Hemp: Earth-Friendly Cultivation

Our planet is suffering.

The awareness that it is urgent to give priority to ecological crops is growing strongly among farmers, mainly those of the new generation.

Faced with global warming, the trend now seems inexorable, like a backwater. The need to produce healthy, safe and sustainable products is also popular with consumers. Environmentally friendly crops are thus set to flourish in the decades to come. Hemp (“hemp” in English) is undeniably one of these.

Originally from Central Asia, hemp is a millenary plant; it was domesticated from the Neolithic. This ancestral culture is now coming back in force under the industrial hemp variety (Cannabis sativa) for three major reasons:

  • The plant arouses the interest of industrialists and entrepreneurs all over the world as the uses of the plant can be multiple: fabrics, ropes, building and insulation materials, automotive plastics (fibers), fuels, biofuels, cosmetics, human food (hemp oil rich in omega 3 and 6 for example) and animal (seeds, hemp seed), medicines (Sativex, etc …), hemp wellness products or in other words cannabidiol CBD products etc.
  • Fallen into oblivion for many decades under the influence of the pharmaceutical industry, hemp has recently aroused unprecedented enthusiasm in medical research. New drugs are gradually being approved. We then speak of cannabis or medical hemp or even cannabis or therapeutic hemp. While the therapeutic qualities of hemp, including in its natural form (CBD flowers), are today rediscovered with strength, the plant still contains many secrets: the functioning of most cannabinoids remains misunderstood today.
  • Driven by an ongoing climate disaster, agronomists are finally rediscovering that the ecological cultivation of hemp is very respectful of the environment. It is this last point that interests us here and which is developed in the rest of this article.

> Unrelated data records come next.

Definition build_destinations (sh : shared) (now : Z) (spec : RouteSpec) (inherit : Inherit)
    : result route_error (Destination * option Destination) * shared :=
  if rs_suspended spec || bool_decide (length (rs_upstreams spec) = 0%nat) then (Ok (placeholder, None), sh)
  else
    let h1_specs := List.filter (fun u => negb (is_h2 u)) (rs_upstreams spec) in
    let h2_specs := List.filter is_h2 (rs_upstreams spec) in
    match h1_specs with
    | [] => (Err AllH2, sh)
    | _ =>
        let '(d, sh1) := build_destination_for sh now h1_specs
          (prev ← in_previous inherit; balancer_of (Some (rt_destination prev)))
          (in_track_health inherit) (in_refuse_new inherit) in
        match d with
        | Err e => (Err e, sh1)
        | Ok d =>
            match h2_specs with
            | [] => (Ok (d, None), sh1)
            | _ =>
                let '(d2, sh2) := build_destination_for sh1 now h2_specs
                  (prev ← in_previous inherit; balancer_of (rt_destination_h2 prev))
                  (in_track_health inherit) (in_refuse_new inherit) in
                (match d2 with Ok d2 => Ok (d, Some d2) | Err e => Err e end, sh2)
            end
        end
    end.

Definition or_opt {A} (a b : option A) : option A := match a with Some _ => a | None => b end.

(** The TLS configuration of a route that terminates. *)
Definition build_tls (su : surroundings) (e : env) (spec : RouteSpec) (lt : ListenerTlsSpec)
    : result route_error (option nat) * env :=
  if rs_terminate_tls spec then
    match or_opt (rs_cert_pem spec) (lt_cert_pem lt), or_opt (rs_key_pem spec) (lt_key_pem lt) with
    | None, _ => (Err NoCertProvided, e)
    | Some _, None => (Err NoKeyProvided, e)
    | Some cert, Some key =>
        let mtls := (fun m => mkMtlsSpec m.1 m.2) <$> effective_mtls spec lt in
        match get_or_build (su_ticketer su) (su_held su) (e_cache e) (e_configs e)
                (mkCertSpec cert key) mtls (rs_http2 spec) with
        | (r, c, st) =>
            (match r with Ok cfg => Ok (Some cfg) | Err t => Err (TlsFailed t) end,
             mkEnv (e_shared e) (e_fleet e) c st (e_next_identity e))
        end
    end
  else (Ok None, e).

Definition with_shared (e : env) (sh : shared) : env :=
  mkEnv sh (e_fleet e) (e_cache e) (e_configs e) (e_next_identity e).

(** The combinations a route cannot have. *)
Definition check_h2 (spec : RouteSpec) (destination_h2 : option Destination) : result route_error unit :=
  let has_h2 := bool_decide (is_Some destination_h2) in
  if (has_h2 || (rs_http2 spec && rs_terminate_tls spec)) &&
     bool_decide (rs_source_address_mode spec = SaXForwardedFor) then Err XffWithH2
  else if has_h2 && negb (rs_terminate_tls spec) then Err H2NeedsTermination
  else Ok tt.

Definition build_route (su : surroundings) (e : env) (spec : RouteSpec) (lt : ListenerTlsSpec)
    (inherit : Inherit) : result route_error Route * env :=
  match build_tls su e spec lt with
  | (Err err, e1) => (Err err, e1)
  | (Ok tls_config, e1) =>
      let '(ds, sh) := build_destinations (e_shared e1) (su_now su) spec inherit in
      let e2 := with_shared e1 sh in
      match ds with
      | Err err => (Err err, e2)
      | Ok (destination, destination_h2) =>
          match check_h2 spec destination_h2 with
          | Err err => (Err err, e2)
          | Ok _ =>
              (Ok (mkRouteT (mkIdentity (e_next_identity e2) (rs_sni spec) (rs_metrics_group spec))
                     destination destination_h2 tls_config (rs_terminate_tls spec) (rs_suspended spec)
                     (Z.max (rs_suspend_timeout_ms spec) 1)
                     ((fun cps => Atomic.route_bucket_new cps (rs_burst spec) (su_now su)) <$> rs_max_cps spec)
                     (rs_source_address_mode spec) (rs_forward_fingerprint spec) (rs_protocol spec)
                     None None
                     (rs_terminate_tls spec &&
                      match effective_mtls spec lt with Some (_, required) => required | None => false end)),
               mkEnv (e_shared e2) (e_fleet e2) (e_cache e2) (e_configs e2) (S (e_next_identity e2)))
          end
      end
  end.

(** ** One specification of a table *)

(** The failover policy of a specification, and whether it, or its spill part,
    is invalid. *)
Definition failover_policy (spec : RouteSpec) : option FailoverPolicy * bool * bool :=
  match rs_failover spec with
  | None => (None, false, false)
  | Some f =>
      if bool_decide (rs_sni spec = []) then (None, true, false)
      else match FailoverSpec_parse f with
           | Err _ => (None, true, false)
           | Ok policy =>
               match fs_spill f with
               | None => (Some policy, false, false)
               | Some s =>
                   if starts_with star_dot (rs_sni spec) then (Some policy, false, true)
                   else match SpillSpec_parse s with
                        | Ok spill =>
                            (Some (mkFailoverPolicy (pol_peers policy) (pol_drain policy)
                               (pol_probe_interval policy) (pol_cooldown_min policy)
                               (pol_cooldown_max policy) (Some spill)), false, false)
                        | Err _ => (Some policy, false, true)
                        end
               end
           end
  end.

(** The route of the previous table that may stand in for a failed build. *)
Definition carry_forward (previous : option RouteTable) (spec : RouteSpec) (requested : ClientAuth)
    : option Route :=
  p ← previous;
  route ← get_for_spec_sni p (rs_sni spec);
  if bool_decide (client_auth p !! rs_sni spec = Some requested) then Some route else None.

Definition destination_tracks (tracked : bool) (d : Destination) : bool :=
  match d with
  | UdsSet b => Bool.eqb (negb (bool_decide (length (tracked_slots b) = 0%nat))) tracked
  | Tcp _ => true
  end.
Definition tracks_health_as (r : Route) (tracked : bool) : bool :=
  destination_tracks tracked (rt_destination r) &&
  match rt_destination_h2 r with Some d => destination_tracks tracked d | None => true end.

Definition dest_retracked (sh : shared) (now : Z) (track : bool) (d : Destination) : Destination * shared :=
  match d with
  | UdsSet b => let '(b', sh') := retracked sh b track now in (UdsSet b', sh')
  | Tcp addr => (Tcp addr, sh)
  end.

Definition same_load_source (a b : Destination) : bool :=
  match a, b with
  | UdsSet a, UdsSet b => shares_load_with a b
  | Tcp a, Tcp b => bool_decide (a = b)
  | _, _ => false
  end.
Definition same_route_load (p r : Route) : bool :=
  same_load_source (rt_destination p) (rt_destination r) &&
  match rt_destination_h2 p, rt_destination_h2 r with
  | None, None => true
  | Some a, Some b => same_load_source a b
  | _, _ => false
  end.

(** Record update, with the fields a table sets on a built or carried route. *)
Definition set_route (r : Route) (identity : RouteMetricIdentity) (d : Destination) (h2 : option Destination)
    (sources : option SourceAllowlist) (failover : option Failover) : Route :=
  mkRouteT identity d h2 (rt_tls_config r) (rt_terminate_tls r) (rt_suspended r) (rt_suspend_timeout r)
    (rt_rate_limiter r) (rt_source_address_mode r) (rt_forward_fingerprint r) (rt_protocol r)
    sources failover (rt_requires_client_cert r).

Here’s why hemp is one of the most environmentally friendly crops in the world today:

  • Thanks in particular to its deep and pivoting root system (up to 3.5 m), hemp is a crop that resists drought well, it requires very little water to grow. There is usually no need for irrigation. With drought spreading to more and more regions of the globe, this makes it a crop that gives hope to many farmers around the world, trapped by the unfavorable changes in soil, climate and biodiversity.
  • The ecological cultivation of hemp does not require any input in terms of phytosanitary products: neither insecticide, nor fungicide, nor herbicide!
  • Hemp returns nitrogen to the soil, unlike cotton, for example, which depletes nutrients from the soil, especially if it is not used in rotation with other crops.
  • Hemp stores CO2 in its structures and thus participates in the fight against global warming. The absorption capacity of one hectare of hemp is estimated to be around 15 tonnes of CO2 per year, or as much as one hectare of forest.
  • Hemp is a root system that structures the soil and uses all of the soil’s nutrients.
  • Thanks to the height and density of the crop, hemp also acts as a good biodiversity reservoir for hygrophilic and ombrophilic species of insects and arthropods of rare and ecologically fragile forest types: spiders, beetles, flies and wasps predators. These species are regulators (predators) of crop pests.

If we add to these ecological virtues the fact that the growth of hemp is so fast that it smothers weeds (weeds), thus requiring almost no maintenance between the seed and the harvest, we understand very quickly why more more and more farmers are diversifying towards this culture with numerous outlets.

Beyond ecology, it should finally be noted that hemp also has agronomic interests in terms of soil yield. Hemp is what agronomists call an excellent “rotation head” (rotation). So that a plot can rest, before growing more demanding plants, hemp can be an excellent choice. For cereal producers, for example, wheat yields are undoubtedly better after a hemp crop. So, hemp? Plant production of the future, or not?

As a reminder, anyone who wants to grow industrial hemp in the UK needs a licence.